New York apartment renters are paying the highest rent while struggling from the crowded space, bad traffic, dirty streets, and expensive moving services. Around one fourth of NYU students live off-campus in an apartment in NYC. Most lease are 12-month long in NYC, which means renters(including myself) move around a lot.
Problem
Short-term apartment renters in NYC are reluctant to buy expensive brand-new furniture and struggle to manage large furniture after the lease ends.
A solution for...
Buying and Selling Used Furniture in an efficient and timely manner
1. Search filter by pick-up date, price, furniture category, and pick-up location from the map.
2. A built-in chat box provides a easy way for buyer-seller communication.
3. Sell your used furniture by simply creating a post in the app with all the details listed
So... how did I get to the solution?
Day 1: Understand the Problem
A real struggle with furniture that not only myself, but many more NY apartment renters experience.
Based on my interview with 5 commuter students who live off-campus at a rented apartment in NYC, I found that they are reluctant to spend too much on buying furniture. This is because... 1. Renters commonly choose to move out after their short-term lease ends. 2. Large furniture items are hard to move around, especially in NYC, so renters would often try to sell them or just dump them on the curbside.
We need a platform that allows NYC apartment renters to buy and sell their furniture with low effort and high impact.
Day 2: Ideating potential solutions and ideas
To design for secondhand marketplace is to design for timeliness and efficiency.

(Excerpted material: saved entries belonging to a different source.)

(* ===== verification/LinCheck.v ===== *)
(** * Refuting linearizability by computation

    The states an atomic object can be in after a history, computed by taking, between
    two events, every choice of pending operations that take effect.  When there is
    none, the history is not one of the object's. *)

From stdpp Require Import prelude list.
From S2P Require Import Prelude.
From S2P Require Import Atomic.

(** The results an operation can have, and that these are all. *)
Class Results (V Op Res : Type) `{Object V Op Res} := {
  results : Op → V → list Res;
  results_complete op r v v' : obj_apply op r v = Some v' → r ∈ results op v
}.

Section check.
  Context {V Op Res : Type} `{!EqDecision Res} `{HO : !Object V Op Res} `{!Results V Op Res}.
  Context (ts : list tid).
  Implicit Types a : astate V Op Res.

(** One of the threads takes effect. *)
Definition takes a : list (astate V Op Res) :=
  t ← ts;
  match ast a t with
  | APending op => omap (λ r, astep (ATake t r) a) (results op (aval a))
  | _ => []
  end.

Fixpoint closure (n : nat) (cs : list (astate V Op Res)) : list (astate V Op Res) :=
  match n with 0 => cs | S n' => cs ++ closure n' (cs ≫= takes) end.

Definition label_of (e : event Op Res) : alabel Op Res :=
  match e with EvCall t op => ACall t op | EvReturn t r => AReturn t r end.

(** The threads take effect at most once each between two events. *)
Fixpoint explore (h : list (event Op Res)) (cs : list (astate V Op Res)) : list (astate V Op Res) :=
  match h with
  | [] => closure (length ts) cs
  | e :: h' => explore h' (omap (astep (label_of e)) (closure (length ts) cs))
  end.

Definition event_thread (e : event Op Res) : tid :=
  match e with EvCall t _ | EvReturn t _ => t end.

(** ** Soundness *)

Definition is_pending a (t : tid) : bool := match ast a t with APending _ => true | _ => false end.

Definition pending a : nat := length (filter (λ t, is_pending a t = true) ts).

Lemma pending_le a : pending a ≤ length ts.
Proof. apply length_filter. Qed.

Lemma closure_incl n cs a : a ∈ cs → a ∈ closure n cs.
Proof. destruct n; simpl; [done|]. rewrite elem_of_app. by left. Qed.

Lemma closure_mono n cs cs' : cs ⊆ cs' → closure n cs ⊆ closure n cs'.
Proof.
  revert cs cs'. induction n as [|n IH]; intros cs cs' Hs; simpl; [done|].
  assert (cs ≫= takes ⊆ cs' ≫= takes) as Hb.
  { intros x. rewrite !list_elem_of_bind. intros (y & ? & ?). exists y. auto. }
  intros x. rewrite !elem_of_app. intros [?|?]; [left; auto|right]. by apply (IH _ _ Hb).
Qed.

Lemma omap_mono {A B} (f : A → option B) (l l' : list A) : l ⊆ l' → omap f l ⊆ omap f l'.
Proof. intros Hs x. rewrite !list_elem_of_omap. intros (y & ? & ?). eauto. Qed.

Lemma explore_mono h cs cs' : cs ⊆ cs' → explore h cs ⊆ explore h cs'.
Proof.
  revert cs cs'. induction h as [|e h IH]; intros cs cs' Hs; simpl; [by apply closure_mono|].
  apply IH, omap_mono, closure_mono, Hs.
Qed.

(** A thread that takes effect is no longer pending. *)
Lemma pending_take l a t r op v :
  NoDup l → t ∈ l → ast a t = APending op →
  length (filter (λ u, is_pending (MkAState v (ast a)⟦t ↦ ADone r⟧) u = true) l) <
  length (filter (λ u, is_pending a u = true) l).
Proof.
  intros Hnd Ht E. set (a' := MkAState v _).
  assert (∀ u, is_pending a' u = true → is_pending a u = true ∧ u ≠ t) as Hp.
  { intros u. unfold is_pending, a', upd. simpl. by case_decide. }
  induction l as [|x l IH]; [by apply elem_of_nil in Ht|].
  apply NoDup_cons in Hnd as [Hx Hnd]. rewrite !filter_cons.
  assert (length (filter (λ u, is_pending a' u = true) l) ≤
    length (filter (λ u, is_pending a u = true) l)) as Hle.
  { clear IH Ht Hx Hnd. induction l as [|y l IH]; [done|]. rewrite !filter_cons.
    repeat case_decide; simpl; try lia. naive_solver. }
  destruct (decide (x = t)) as [->|Hne].
  - rewrite (decide_False (P := is_pending a' t = true)) by naive_solver.
    rewrite decide_True by (unfold is_pending; by rewrite E). simpl. lia.
  - assert (t ∈ l) as Hin by (apply elem_of_cons in Ht; naive_solver). specialize (IH Hnd Hin).
    repeat case_decide; simpl; try lia. naive_solver.
Qed.

(** What is left to explore when at most [j] more operations can take effect before the
    next event. *)
Definition explore_from (j : nat) (h : list (event Op Res)) (cs : list (astate V Op Res)) :
    list (astate V Op Res) :=
  match h with
  | [] => closure j cs
  | e :: h' => explore h' (omap (astep (label_of e)) (closure j cs))
  end.

Lemma explore_from_take j h cs : explore_from j h (cs ≫= takes) ⊆ explore_from (S j) h cs.
Proof.
  assert (closure j (cs ≫= takes) ⊆ closure (S j) cs) as Hc.
  { intros x Hx. simpl. apply elem_of_app. by right. }
  destruct h as [|e h]; [done|]. by apply explore_mono, omap_mono.
Qed.

Lemma explore_from_full h cs : explore_from (length ts) h cs = explore h cs.
Proof. by destruct h. Qed.

Lemma explore_complete v tr : NoDup ts → ∀ a a' j cs,
  run (atomic v) tr a = Some a' → pending a ≤ j → a ∈ cs →
  (∀ t, t ∉ ts → ast a t = AIdle) →
  (∀ e, e ∈ concat (aevent <$> tr) → event_thread e ∈ ts) →
  a' ∈ explore_from j (concat (aevent <$> tr)) cs.
Proof.
  intros Hnd. induction tr as [|l tr IH]; intros a a' j cs Hr Hj Hin Hid Hts; simpl in Hr.
  - simplify_eq. simpl. by apply closure_incl.
  - destruct (astep l a) as [a1|] eqn:E; [|done]. simpl in Hr.
    assert (∀ e, aevent l = [e] → a1 ∈ omap (astep (label_of e)) (closure j cs)) as Hev.
    { intros e He. apply list_elem_of_omap. exists a. split; [by apply closure_incl|].
      by destruct l; simplify_eq/=. }
    destruct l as [t op|t r|t r]; simpl in *.
    + rewrite <-explore_from_full.
      apply (IH a1); [done|apply pending_le|by apply (Hev (EvCall t op))| |].
      * intros w Hw. destruct (ast a t); simplify_eq/=. rewrite upd_ne; [by apply Hid|].
        intros ->. apply Hw, (Hts (EvCall w op)). by left.
      * intros e He. apply Hts. by right.
    + destruct (ast a t) as [|op|] eqn:Et; [done| |done].
      destruct (obj_apply op r (aval a)) as [v'|] eqn:Ev; [|done]. simpl in E. simplify_eq.
      assert (t ∈ ts) as Ht by (destruct (decide (t ∈ ts)); [done|]; by rewrite Hid in Et).
      pose proof (pending_take ts a t r op v' Hnd Ht Et) as Hlt. unfold pending in Hj.
      destruct j as [|j]; [lia|]. apply explore_from_take.
      apply (IH (MkAState v' (ast a)⟦t ↦ ADone r⟧)); [done|unfold pending; lia| | |done].
      * apply list_elem_of_bind. exists a. split; [|done]. apply list_elem_of_bind.
        exists t. split; [|done]. rewrite Et. apply list_elem_of_omap. exists r.
        split; [by eapply results_complete|]. simpl. by rewrite Et, Ev.
      * intros w Hw. simpl. rewrite upd_ne; [by apply Hid|]. by intros ->.
    + rewrite <-explore_from_full.
      apply (IH a1); [done|apply pending_le|by apply (Hev (EvReturn t r))| |].
      * intros w Hw. destruct (ast a t); try done. case_decide; simplify_eq/=.
        unfold upd. case_decide; [done|by apply Hid].
      * intros e He. apply Hts. by right.
Qed.

(** No state explains the history. *)
Lemma not_linearizable v h :
  bool_decide (NoDup ts ∧ Forall (λ e, event_thread e ∈ ts) h) = true →
  explore h [ainit v] = [] → ¬ linearizable v h.
Proof.
  intros [Hnd Hts]%bool_decide_eq_true He (tr & a & Hr & <-). rewrite Forall_forall in Hts.
  assert (a ∈ explore_from (length ts) (concat (aevent <$> tr)) [ainit v]) as Ha.
  { apply (explore_complete v tr Hnd (ainit v)); try done; [apply pending_le|by left]. }
  rewrite explore_from_full, He in Ha. by apply elem_of_nil in Ha.
Qed.
End check.

#[export, refine] Instance fifo_results : Results (list T) qop qres := {
  results op q := match op with OPush _ => [RPushed] | OPop => [RPopped (head q)] end;
  results_complete := _
}.
Proof.
  intros [v|] r q q'; unfold obj_apply, fifo_queue; case_decide as E; intros; simplify_eq; by left.
Defined.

The demand for selling and buying used products, especially furniture is highly affected by move-in and move-out date. Thus, the emphasis of this design istimeliness and efficiency in seller-buyer communication. Based on the journey maps of seller and buyer below, I try to identify user-pain points in each step and aim to solve them in my design.
Day 3: Deciding + Prototyping
Sketching for user-centered design flows and clean visualization.
I looked at many different Apps for selling stuff such as eBay(big-ticket items), Nextdoor(local sales), Poshmark(designer items), and OfferUp(buyer-centered) for UI inspirations. I learned from each App’s visualization and layout to ensure that my design is bothseller- and buyer-friendly and has an emphasis on timeliness and efficiency.
Based on the opportunities defined from user's journey maps, I further decided on what key features to include using the prioritization matrix, looking at user value vs development effort.
Sketches of possible sections of the app
Journey map of a buyer
Journey map of a seller
Day 4: User Testing
Round of testing with potential users and improvements on features specify user's need.
On the final day of the sprint, I had my friend Selina, who is also an NYU student and lives off-campus on a 12-month apartment lease test my high-fi prototype.
Final Screens
Created with Figma
Conclusion + Next steps:
Listen to the users' problem and need! Since I'm one among my user group, it's easy to assume that everyone is experiencing the exact same frustration as me. After research and actually talking to many more users, I started to notice things and aspects I've never thought of before. This project made me learn to be open-minded, critical, and have empathy for users of all needs.
Details matter, especially in UI design. In user testing, someone points out a minor correction regarding center alignment of two elements that really bothered her but I've never noticed. The realization that being very attentive to details is also an important quality of a good UX designer hit me with full force.